The isotopic composition of ancient wood may be a useful archive of some climatic or geochemical conditions of the past, but presently there are many uncertainties that constrain such interpretations. We sampled naturally growing, predominantly native trees in forested regions of North America and the Caribbean to evaluate the strength of the relationships among cellulose δ18O (δ18Ocel), relative humidity (RH), precipitation δ18O (δ18Oppt), and mean annual temperature (MAT) at the continental scale, and the general range of variability in δ18Ocel associated with site hydrologic conditions and species differences.

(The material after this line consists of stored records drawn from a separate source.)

(** *** [voting.ts] *)
Definition vote_args (voter : string) (proposalId : Z) (support : VoteSupport) : list (outcome ScVal) :=
  [a_address voter; a_u64 proposalId; support_vec support].
(** [x?.toString()] of a number *)
Definition text_of (v : JsValue) : JsValue := if nullish v then VUndefined else VStr (js_String v).
Definition estimateVoteGas (voter : string) (proposalId : Z) (support : VoteSupport) : M S Estimate :=
  retry (try_catch (
    result ← simulate rpc voter governor "cast_vote" (vote_args voter proposalId support);
    match result with
    | SimulationError error => mret (refused (default "Simulation failed" error))
    | SimulationSuccess response =>
      let cost := sm_cost response in
      cpuInsns ← cost_of cost "cpuInsns"; cpuInstructions ← cost_of cost "cpuInstructions";
      memBytes ← cost_of cost "memBytes"; memoryBytes ← cost_of cost "memoryBytes";
      fee ← native_toBigInt ((sm_minResourceFee response ?? sm_min_resource_fee response) ?? VStr BASE_FEE);
      mret (mkEstimate true None (cpuInsns ?? text_of cpuInstructions) (memBytes ?? text_of memoryBytes) (Some (decimal fee)))
    end) (λ e, mret (refused (message_of e)))) None.
Definition castVote (signer : string) (proposalId : Z) (support : VoteSupport) : M S string :=
  retry (fst <$> confirmed (keypair signer) signer "cast_vote" (vote_args signer proposalId support) parsed) (Some isRetryableSubmissionError).
(** These three do not retry. *)
Definition castVoteWithSign (signerPublicKey : string) (proposalId : Z) (support : VoteSupport) (signUnsignedXdr : Signing) : M S unit :=
  confirmed signUnsignedXdr signerPublicKey "cast_vote" (vote_args signerPublicKey proposalId support) (labelled "castVoteWithSign failed");;
  mret tt.
Definition castVoteWithReason (signer : string) (proposalId : Z) (support : VoteSupport) (reason : string) : M S unit :=
  confirmed (keypair signer) signer "cast_vote_with_reason" (vote_args signer proposalId support ++ [a_string reason])
    (labelled "castVoteWithReason failed");; mret tt.
Definition castVoteWithReasonAndSign (signerPublicKey : string) (proposalId : Z) (support : VoteSupport) (reason : string)
    (signUnsignedXdr : Signing) : M S unit :=
  confirmed signUnsignedXdr signerPublicKey "cast_vote_with_reason" (vote_args signerPublicKey proposalId support ++ [a_string reason])
    (labelled "castVoteWithReasonAndSign failed");; mret tt.
Definition getProposalVotes (proposalId : Z) : M S ProposalVotes :=
  retry (required (readAccount None) "get_proposal" [a_u64 proposalId] (λ proposal,
    yes ← prop proposal "votes_for"; yes ← native_toBigInt yes; no ← prop proposal "votes_against"; no ← native_toBigInt no;
    abstain ← prop proposal "votes_abstain"; abstain ← native_toBigInt abstain; mret (mkProposalVotes yes no abstain))) None.
Definition flag (fnName : string) (proposalId : Z) (voter : string) : M S bool :=
  retry (try_catch (read_or rpc (readAccount None) governor fnName [a_u64 proposalId; a_address voter] false (λ v, mret (truthy v)))
           (λ _, mret false)) None.
Definition hasVoted (proposalId : Z) (voter : string) : M S bool := flag "has_voted" proposalId voter.
Definition canPropose (proposer : string) : M S CanProposeResult :=
  retry (required governor "can_propose" [a_address proposer] (λ native,
    allowed ← prop native "allowed"; reason ← prop native "reason"; cooldown ← prop native "cooldown_ends_at";
    proposals ← prop native "proposals_this_period"; most ← prop native "max_per_period";
    power ← prop native "voting_power"; power ← native_toBigInt (power ?? VNum 0);
    threshold ← prop native "threshold"; threshold ← native_toBigInt (threshold ?? VNum 0);
    mret (mkCanPropose (truthy allowed) (text_or reason "unknown") (if truthy cooldown then Some (numeric cooldown) else None)
      (numeric (proposals ?? VNum 0)) (numeric (most ?? VNum 0)) power threshold))) None.
Definition newest_first (limit : Z) (history : list VotingHistoryEntry) : list VotingHistoryEntry :=
  js_slice (sort_desc (λ e, ledger_key (vh_ledger e)) history) 0 limit.
Definition indexed_vote (v : JsValue) : M S VotingHistoryEntry :=
  id ← prop v "proposal_id"; id ← native_toBigInt id; support ← prop v "support"; weight ← prop v "weight"; weight ← native_toBigInt weight;
  reason ← prop v "reason"; ledger ← prop v "ledger"; mret (mkHistoryEntry id support weight reason (numeric ledger)).
(** The history the indexer has, or nothing when it does not answer well. *)
Definition indexed_history (indexerUrl voter : string) (limit : Z) : M S (option (list VotingHistoryEntry)) :=
  try_catch (
    response ← fetch (indexerUrl +:+ "/profile/" +:+ voter);
    if ha_ok response then
      data ← from_outcome (ha_json response);
      votes ← prop data "votes";
      match (if truthy votes then votes else VArr []) with
      | VArr l => history ← map_m indexed_vote l; mret (Some (newest_first limit history))
      | _ => throw (TypeError "votes.map is not a function")
      end
    else mret None) (λ _, mret None).
Fixpoint scanned_history (voter : string) (events : list RawEvent) : M S (list VotingHistoryEntry) :=
  match events with
  | [] => mret []
  | event :: events =>
    if (length (raw_topic event) <? 2)%nat then scanned_history voter events
    else
      voterTopic ← unwrap (raw_topic event !! 1%nat ≫= id) (PlainError "Bad union switch");
      if negb (String.eqb (js_String voterTopic) voter) then scanned_history voter events
      else
        native ← unwrap (raw_value event) (PlainError "Bad union switch");
        a ← prop native "proposal_id"; b ← prop native "proposalId"; proposalId ← native_toBigInt (a ?? b);
        support ← prop native "support"; weight ← prop native "weight"; weight ← native_toBigInt (weight ?? VNum 0);
        reason ← prop native "reason";
        rest ← scanned_history voter events;
        mret (mkHistoryEntry proposalId (js_Number support) weight reason (num (raw_ledger event)) :: rest)
  end.
Definition history_request (voter : string) (limit : Z) : EventsRequest :=
  mkEventsRequest None governor [[SegText "VoteCast"; SegText "vote"]; [SegText voter]] (limit * 2).
Definition getVotingHistory (voter : string) (limit : option Z) : M S (list VotingHistoryEntry) :=
  let limit := default 50 limit in
  indexed ← match gc_indexerUrl config with None | Some EmptyString => mret None | Some url => indexed_history url voter limit end;
  match indexed with
  | Some history => mret history
  | None =>
    retry (
      events ← rpc_getEvents rpc (history_request voter limit);
      events ← unwrap events (TypeError "events.events is not iterable");
      newest_first limit <$> scanned_history voter events) None
  end.
(** Pages of events up to the latest ledger; [None] is short of fuel. *)
Section paging.
Context {A : Type} (topics : list Segment) (retry_on : option (JsError → bool)) (read : RawEvent → option A) (enough : list A → bool).
Fixpoint page_through (fuel : nat) (latest cursor : Z) (results : list A) : M S (option (list A)) :=
  if cursor <=? latest then
    match fuel with
    | O => mret None
    | Datatypes.S fuel =>
      response ← retry (rpc_getEvents rpc (mkEventsRequest (Some cursor) governor [topics] 100)) retry_on;
      match default [] response with
      | [] => mret (Some results)
      | events =>
        let results := results ++ omap read events in
        if enough results then mret (Some results) else page_through fuel latest (greatest_ledger cursor events + 1) results
      end
    end
  else mret (Some results).
End paging.
Definition page_size (limit : option Z) : Z := Z.max 1 (Z.min (default 50 limit) 200).
Definition first_cursor (fromLedger : option Z) : Z := Z.max 1 (default 1 fromLedger).
Definition address_topics (topic address : string) : M S (list Segment) :=
  v ← from_outcome (a_address address); mret [SegXdr (scvSymbol topic); SegXdr v].
Definition getVotesCastByAddress (fuel : nat) (voter : string) (fromLedger limit : option Z) : M S (option (list VoteByAddress)) :=
  let limit := page_size limit in
  topics ← address_topics "VoteCast" voter;
  latest ← getLatestLedger;
  results ← page_through topics (Some isNetworkError) read_vote (λ results, limit <=? Z.of_nat (length results)) fuel latest
    (first_cursor fromLedger) [];
  mret ((λ results, js_slice (sort_desc va_ledger results) 0 limit) <$> results).
Definition receipt_support (support : JsValue) : M S VoteSupport :=
  variant ← item support 0;
  mret (default Against (find (λ st, String.eqb (support_name st) (js_String variant)) [Against; For; Abstain])).
Definition no_receipt : Receipt := mkReceipt (VBool false) Against 0 (VStr "").
Definition getReceipt (proposalId : Z) (voter : string) : M S Receipt :=
  retry (read_or rpc (readAccount None) governor "get_receipt" [a_u64 proposalId; a_address voter] no_receipt (λ receipt,
    support ← prop receipt "support"; support ← receipt_support support; voted ← prop receipt "has_voted";
    weight ← prop receipt "weight"; weight ← js_BigInt weight; reason ← prop receipt "reason";
    mret (mkReceipt voted support weight reason))) None.
Definition getVoteReason (proposalId : Z) (voter : string) : M S JsValue :=
  receipt ← getReceipt proposalId voter; mret (rc_reason receipt ?? VStr "").
Definition getProposalsSummaryBatch (proposalIds : list Z) : M S (list (Z * Settled (ProposalState * ProposalVotes))) :=
  map_m (λ id, pair id <$> settle (st ← getProposalState id; votes ← getProposalVotes id; mret (st, votes))) proposalIds.

(** *** [events.ts] *)
Definition getGuardianActivity (fuel : nat) (fromLedger : option Z) : M S (option (list GuardianActivity)) :=
  settings ← getSettings None;
  if String.eqb (sg_guardian settings) "" then mret (Some [])
  else
    latest ← getLatestLedger;
    page_through [SegXdr (scvSymbol "ProposalCancelled")] None (read_cancellation (sg_guardian settings)) (λ _, false) fuel latest
      (default 1 fromLedger) [].
Definition getProposalsForAddress (fuel : nat) (proposer : string) (fromLedger limit : option Z) :
  M S (option (list (Z * SdkProposal * ProposalState))) :=
  created ← address_topics "ProposalCreated" proposer; legacy ← address_topics "prop_crtd" proposer;
  latest ← getLatestLedger;
  let pages topics := page_through topics (Some isNetworkError) read_proposal_id (λ _, false) fuel latest (first_cursor fromLedger) [] in
  created ← pages created; legacy ← pages legacy;
  match created, legacy with
  | Some created, Some legacy =>
    let newestFirst := js_slice (sort_desc snd (foldl keep_newest [] (created ++ legacy))) 0 (page_size limit) in
    Some <$> map_m (λ entry, proposal ← getProposal entry.1; st ← getProposalState entry.1; mret (entry.1, proposal, st)) newestFirst
  | _, _ => mret None
  end.

(** *** [commitReveal.ts] *)
Definition commitVote (signer : string) (proposalId : Z) (commitment : bytes) : M S string :=
  retry (fst <$> confirmed (keypair signer) signer "commit_vote" [a_address signer; a_u64 proposalId; a_bytes commitment]
    (labelled "commitVote failed")) (Some isRetryableSubmissionError).
Definition revealVote (signer : string) (proposalId : Z) (support : VoteSupport) (weightSeed : Z) (salt : bytes) : M S string :=
  retry (fst <$> confirmed (keypair signer) signer "reveal_vote"
    (vote_args signer proposalId support ++ [nativeToScVal (EInt weightSeed) "u128"; a_bytes salt]) (labelled "revealVote failed"))
    (Some isRetryableSubmissionError).
Definition hasCommitted (proposalId : Z) (voter : string) : M S bool := flag "has_committed" proposalId voter.
Definition deadline (fnName : string) (proposalId : Z) : M S Num :=
  retry (required (readAccount None) fnName [a_u64 proposalId] (λ v, mret (numeric v))) None.
Definition getCommitDeadline (proposalId : Z) : M S Num := deadline "get_commit_deadline" proposalId.
Definition getRevealDeadline (proposalId : Z) : M S Num := deadline "get_reveal_deadline" proposalId.
(** [a <= b], false of [NaN] *)
Definition at_most (a : Z) (b : Num) : bool := match b with num b => a <=? b | nan => false end.
Definition phase_at (currentLedger : Z) (commitDeadline revealDeadline : Num) : CommitPhase :=
  if at_most currentLedger commitDeadline then CommitPhase_commit
  else if at_most currentLedger revealDeadline then CommitPhase_reveal else CommitPhase_ended.
Definition getCommitRevealStatus (proposalId : Z) : M S CommitRevealStatus :=
  commitDeadline ← getCommitDeadline proposalId; revealDeadline ← getRevealDeadline proposalId; currentLedger ← getLatestLedger;
  counts ← match gc_indexerUrl config with
           | None | Some EmptyString => mret (num 0, num 0)
           | Some url =>
             try_catch (
               response ← fetch (url +:+ "/governor/commit-reveal/" +:+ decimal proposalId);
               if ha_ok response then
                 data ← from_outcome (ha_json response);
                 commits ← prop data "commit_count"; reveals ← prop data "reveal_count";
                 mret (numeric (commits ?? VNum 0), numeric (reveals ?? VNum 0))
               else mret (num 0, num 0)) (λ _, mret (num 0, num 0))
           end;
  mret (mkCommitRevealStatus (phase_at currentLedger commitDeadline revealDeadline) commitDeadline revealDeadline counts.1 counts.2).
End client.
End GovernorClient.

We found up to 4‰ differences among different species growing at the same site, that conifer cellulose at a site is more enriched than angiosperm cellulose by 1.5‰ (p < 0.001), and that differences in landscape position, reflecting differing access to the water table, produced differences of <1‰ in δ18Ocel. At the continental scale, δ18Ocel was strongly influenced by modeled δ18Oppt (R2 = 0.80, p < 0.001). Average summer minimum RH (RHmin) combined with δ18Oppt explained more of the variability (R2 = 0.93, p < 0.001) in δ18Ocel across North American and Caribbean forests. MAT and δ18Ocel were also strongly correlated across North America (R = 0.91 and 0.95, p < 0.001, for angiosperms and conifers, respectively). The difference between δ18Oppt and δ18Ocel is not constant (varying from 35-44‰) and is inversely correlated with δ18Oppt. The relationships among δ18Oppt, RHmin, δ18Ocel, and MAT established for North America and the Caribbean applied reasonably well when δ18Ocel was used to estimate MAT and δ18Oppt in Asia, Europe, and South America, but there were important exceptions. The most accurate predictions of MAT and δ18Oppt from δ18Ocel require RHmin. Predictions of δ18Oppt and MAT made from δ18Ocel alone produced errors of up to 8‰ and 16 °C, respectively.